(** A page of which a reference was taken is shared. *)
Lemma step_shared cp c p y d rest bs i : CInv cp c p y y (PTE2PA d :: chosen (c_pa <$> rest) bs) →
  v0 ≤ y < vN → leaf p0 !! y = Some d → managed m0 (PTE2PA d) → retained mask i = true →
  bits mask (i + 1) bs → length bs = length rest → good_pages (chosen (c_pa <$> rest) bs) →
  step_or_fail cp y i rest bs.
Proof.
  intros HI Hy Ed Hm Hret Hb Hl Hg. destruct (cand_data _ _ _ _ _ _ HI ltac:(lia) Ed) as (Eg & Eva & Epa & Efl).
  destruct (parent_pages _ _ _ _ _ _ y d HI Ed) as [_ Hd]. destruct (PTE2PA_range d (proj1 Hd)) as [Hal Hpr].
  destruct (child_flags_spec d) as [Hcf _]. destruct (flags_of_spec d) as [_ Hfb].
  unfold step_or_fail. cbn [copy_batch]. rewrite Hret, Eg, Eva, Epa, Efl. cbn [obind].
  change (if _ || _ then _ else flags_of d) with (child_flags d).
  change pte_writable_m with (2 ^ 2) at 1 3. rewrite land_bit, Hfb by lia. change (Z.testbit d 2) with (writable d).
  assert (∃ cp1 p1, (if writable d then
      let! m := set_data (cp_m (record_parent_cow_change cp (y * PGSIZE))) (c_pte (mk_cand y))
        (Z.lor (Z.land d (not64 pte_writable_m)) k_riscv_pte_cow) in
      Ret (if defer then set_changed (with_cp (record_parent_cow_change cp (y * PGSIZE)) m)
           else with_cp (set_changed (with_cp (record_parent_cow_change cp (y * PGSIZE)) m))
             (flush_user_pt_range e (cp_m (set_changed (with_cp (record_parent_cow_change cp (y * PGSIZE)) m)))
               (root p0) (y * PGSIZE) PGSIZE)) else Ret cp) = Ret cp1 ∧
    CInv cp1 c p1 (y + 1) y (PTE2PA d :: chosen (c_pa <$> rest) bs)) as (cp1 & p1 & E1 & HI1).
  { destruct (writable d) eqn:Hw.
    - destruct (parent_step cp c p y _ d defer HI Hy Ed Hm Hw) as (m1 & p1 & E & HI1 & _).
      change (Z.lor _ _) with (cow d). cbn [record_parent_cow_change cp_m]. rewrite E. cbn [obind].
      eexists _, p1. split; [done|]. destruct defer; [done|]. by apply CInv_emit.
    - exists cp, p. split; [done|]. apply CInv_parent_same; [done|]. intros d' Ed'. rewrite Ed in Ed'. injection Ed' as <-.
      rewrite Hw. by intros [_ ?]. }
  change (2 ^ 2) with pte_writable_m. rewrite E1. cbn [obind]. clear HI.
  pose proof (ci_world _ _ _ _ _ _ HI1) as HW1.
  destruct (parent_pages _ _ _ _ _ _ y d HI1 Ed) as [Hpg _].
  assert (managed (cp_m cp1) (PTE2PA d)) as Hm1 by (apply (managed_layout m0); [apply (ci_rel _ _ _ _ _ _ HI1)|done]).
  assert (PTE2PA d ∈ all_pages (c :: p1 :: ss)) as Hpa by (rewrite !all_pages_cons; in_list).
  assert (PTE2PA d ∈ pages p0) as Hp0 by (apply list_elem_of_fmap; exists d; split; [done|apply elem_of_vals; eauto]).
  destruct (child_map cp1 c p1 y (PTE2PA d) (child_flags d) _ HI1 Hy ltac:(by eauto) Hal Hpr Hcf (cp_m cp1) _ HW1)
    as (m2 & c2 & HG & Hfc & [(-> & Ec0 & HW2 & El)|(-> & Href & HW2 & El)]).
  { apply CRel_refl. } { lia. }
  { intros _. destruct (w_page _ _ _ HW1 _ Hpa Hm1) as [? ?]. split_and!; [done..|]. unfold give_own.
    rewrite occ_cons, decide_True by done. pose proof (w_own _ _ _ HW0 _ Hm).
    pose proof (occ_nonneg (PTE2PA d) (chosen (c_pa <$> rest) bs)). lia. }
  - cbn [obind negb]. left. exists (with_cp cp1 m2), c2, p1. split; [done|].
    apply (CInv_next cp1 c p1 y (PTE2PA d :: chosen (c_pa <$> rest) bs) m2 c2 d (entry (PTE2PA d) (child_flags d))); try assumption.
    + apply (World_own _ _ _ _ HW2). intros a _. unfold take_own, give_own. rewrite !occ_cons, occ_nil. lia.
    + apply HG.
    + by apply CRel_grown.
    + unfold copied. by rewrite decide_True.
    + lia.
    + intros a Ha Hap. cbn [pg]. rewrite !occ_cons, occ_nil.
      rewrite (gr_rc _ _ _ _ HG); [lia|]. apply (cr_pos _ _ _ _ (ci_rel _ _ _ _ _ _ HI1)). done.
  - cbn [obind negb]. right.
    destruct (shared_fails cp1 c p1 y d rest bs (i + 1) m2 c2 HI1 Hy Ed Hm Hb Hl Hg HG HW2 El) as (cp' & E & Hfail).
    exists cp'. split; [|done]. revert E. destruct (free_page m2 (PTE2PA d)); [|done..]. cbn [obind].
    destruct (set_data _ _ d); [|done..]. cbn [obind]. by intros ->.
Qed.
(** Giving up before the child's page [y]. *)
Lemma abort_before cp m c c' p y rest bs i : CInv cp c p y y (chosen (c_pa <$> rest) bs) → v0 ≤ y < vN →
  World m (c' :: p :: ss) (give_own own (chosen (c_pa <$> rest) bs)) → CRel (cp_m cp) m c c' →
  root c' = root c → leaf c' = leaf c →
  bits mask i bs → length bs = length rest → good_pages (chosen (c_pa <$> rest) bs) →
  ∃ cp', abort_copy e (with_cp cp m) (root p0) (root c0) copy_start va_end (y * PGSIZE) rest i mask = Ret (cp', -1) ∧
    copy_failed (cp_m cp').
Proof.
  intros HI Hy HW2 HR2 Er El Hb Hl Hg. pose proof (good_pages_parent _ _ _ _ _ _ _ HI Hg) as Hg'.
  destruct HI as [HW Hp Hpl Hr Hcl Hn HR Hrc Hlo Ho Hf Hc].
  apply (abort_copying (with_cp cp m) c' p y y rest bs); cbn [with_cp cp_m local_rollback_ranges]; try assumption.
  - lia.
  - congruence.
  - eapply CRel_trans; [apply HW0|exact HR|done].
  - intros x Hx. rewrite El. by apply Hcl.
Qed.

★ ★ ★ ★

Start with the line above that contains "destruct HI as" and stop after the line that contains "- eapply CRel_trans;". Output those lines exactly, and only those.

  destruct HI as [HW Hp Hpl Hr Hcl Hn HR Hrc Hlo Ho Hf Hc].
  apply (abort_copying (with_cp cp m) c' p y y rest bs); cbn [with_cp cp_m local_rollback_ranges]; try assumption.
  - lia.
  - congruence.
  - eapply CRel_trans; [apply HW0|exact HR|done].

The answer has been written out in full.